To identify testis-restricted transcript, we downloaded preanalyzed global gene expression data from the GTEx Consortium (16). Normalized expression levels [transcripts per million reads (TPM)] of 18,059 transcripts in all nonreproductive tissues (42) and testis were analyzed. To stringently exclude transcripts with expression in nonreproductive tissues, we used a 0.5-TPM expression value as a cutoff. The number of nonreproductive tissues with >0.5 TPM expression for each transcript was plotted against the log2 TPM expression in testis. Transcripts with robust expression in testis (>10 TPM) and <0.5 TPM in all other tissue were considered testis-restricted. One hundred eighty-five transcripts were identified by these filtering criteria. Note that the number of testis-specific genes is likely higher due to the GTEx data analysis that discards multimapping reads that could prevent discovery of genes from multicopy gene families. To identify which of the 185 transcripts are eutherian specific, we used OrthoDB (17) to manually curate those without orthologs outside of eutherian mammals.

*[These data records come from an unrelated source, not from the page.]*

(** X24: [send_description_response] (lines 661 to 681)
    acknowledges the request before it creates the response: when the first
    [create] fails nothing is sent, when the acknowledgement cannot be sent no
    response is created, and otherwise one more message is created and at most
    one more is sent. *)
Theorem describe_request_acknowledged (token msg_id desc_flags : Z) (s : Protocol) :
  let created := create W (trace s) in
  let built := empty_ack C (m_buf (snd created)) 0 0 in
  let ack :=
    set_id (set_length (set_buf (snd created) (fst built)) (snd built)) msg_id in
  let acked := send W (trace s ++ [EvCreate]) ack in
  let done := send_description_response D C W token msg_id desc_flags s in
  (fst created <> NO_ERROR ->
   result_of done = Some (fst created)
   /\ new_events s (final_state done) = [EvCreate])
  /\ (fst created = NO_ERROR -> fst acked <> NO_ERROR ->
      result_of done = Some (fst acked)
      /\ new_events s (final_state done) = [EvCreate; EvSend ack])
  /\ (fst created = NO_ERROR -> fst acked = NO_ERROR ->
      exists rest,
        new_events s (final_state done) = [EvCreate; EvSend ack; EvCreate] ++ rest
        /\ count is_create rest = 0%nat /\ (count is_send rest <= 1)%nat).
Proof.
  intros created built ack acked done. subst done.
  assert (Heq : forall e, ProtocolError_eqb e NO_ERROR = true -> e = NO_ERROR)
    by (intros e; destruct e; try discriminate; reflexivity).
  assert (Hneq : forall e, ProtocolError_eqb e NO_ERROR = false -> e <> NO_ERROR)
    by (intros e He ->; discriminate).
  remember (send_description_response D C W token msg_id desc_flags s) as o eqn:Ho.
  revert Ho.
  unfold send_description_response, channel_create, call at 1. step.
  fold created. destruct created as [error msg] eqn:Ec. simpl fst. simpl snd in *.
  cbv beta iota.
  destruct (ProtocolError_eqb error NO_ERROR) eqn:Hc; cbn [negb]; cbv iota.
  - apply Heq in Hc. subst error.
    unfold send_empty_ack. fold built. destruct built as [buf n].
    simpl fst in *. simpl snd in *. fold ack.
    unfold channel_send, call at 1. rewrite !bind_bind. step.
    cbn [trace add_event]. fold acked. destruct acked as [error sent].
    simpl fst in *. step.
    destruct (ProtocolError_eqb error NO_ERROR) eqn:Ha; cbn [negb]; cbv iota.
    + apply Heq in Ha. subst error. unfold call at 1. step.
      match goal with |- context [create W ?h] =>
        destruct (create W h) as [error2 msg2] end.
      cbv beta iota.
      assert (Hrest : forall o' : Outcome ProtocolError,
                (exists evs, trace (final_state o')
                             = (trace s ++ [EvCreate; EvSend ack; EvCreate]) ++ evs
                             /\ count is_create evs = 0%nat
                             /\ (count is_send evs <= 1)%nat) ->
                o = o' ->
                (NO_ERROR <> NO_ERROR ->
                 result_of o = Some NO_ERROR
                 /\ new_events s (final_state o) = [EvCreate])
                /\ (NO_ERROR = NO_ERROR -> NO_ERROR <> NO_ERROR ->
                    result_of o = Some NO_ERROR
                    /\ new_events s (final_state o) = [EvCreate; EvSend ack])
                /\ (NO_ERROR = NO_ERROR -> NO_ERROR = NO_ERROR ->
                    exists rest,
                      new_events s (final_state o)
                      = [EvCreate; EvSend ack; EvCreate] ++ rest
                      /\ count is_create rest = 0%nat
                      /\ (count is_send rest <= 1)%nat)).
      { intros o' (evs & T & Nc & Ns) ->.
        split; [intros H; contradiction |]. split; [intros _ H; contradiction |].
        intros _ _. exists evs. split; [| auto].
        apply new_events_spec. rewrite T, <- app_assoc. reflexivity. }
      apply Hrest.
      destruct (negb (ProtocolError_eqb error2 NO_ERROR)).
      * exists []. unfold ret. cbn [final_state]. simpl.
        rewrite <- !app_assoc, app_nil_r. auto.
      * destruct (description_response C (m_buf msg2) 0 token) as [buf2 size].
        match goal with |- context [generate_and_send_description D W ?m ?h ?f ?st] =>
          destruct (generate_and_send_description_sends m h f st)
            as (evs & T & Nc & Ns)
        end.
        exists evs. split; [| auto].
        rewrite T. simpl. rewrite <- !app_assoc. reflexivity.
    + apply Hneq in Ha. intros ->. unfold ret. cbn [result_of final_state].
      split; [intros H; contradiction |]. split; [| intros _ H; contradiction].
      intros _ _. split; [reflexivity |].
      apply new_events_spec. simpl. rewrite <- app_assoc. reflexivity.
  - apply Hneq in Hc. intros ->. unfold ret. cbn [result_of final_state].
    split; [| split; intros H; contradiction].
    intros _. split; [reflexivity |]. apply new_events_spec. reflexivity.
Qed.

To determine which of the 185 testis-restricted genes are aberrantly expressed in cancer (CTAs), we queried TCGA using cBioPortal (43) for expression in breast invasive carcinoma (n = 1105), cervical squamous cell carcinoma and endocervical adenocarcinoma (n = 306), colon adenocarcinoma (n = 382), esophageal carcinoma (n = 185), head and neck squamous cell carcinoma (n = 522), liver hepatocellular carcinoma (n = 374), lung adenocarcinoma (n = 523), lung squamous cell carcinoma (n = 501), ovarian serous cystadenocarcinoma (n = 307), sarcoma (n = 263), skin cutaneous melanoma (n = 472), stomach adenocarcinoma (n = 415), and uterine corpus endometrial carcinoma (n = 177) datasets. The average and maximal RNA-Seq by Expectation Maximization (RSEM) expression value were calculated across all 13 tumor types (n = 5532).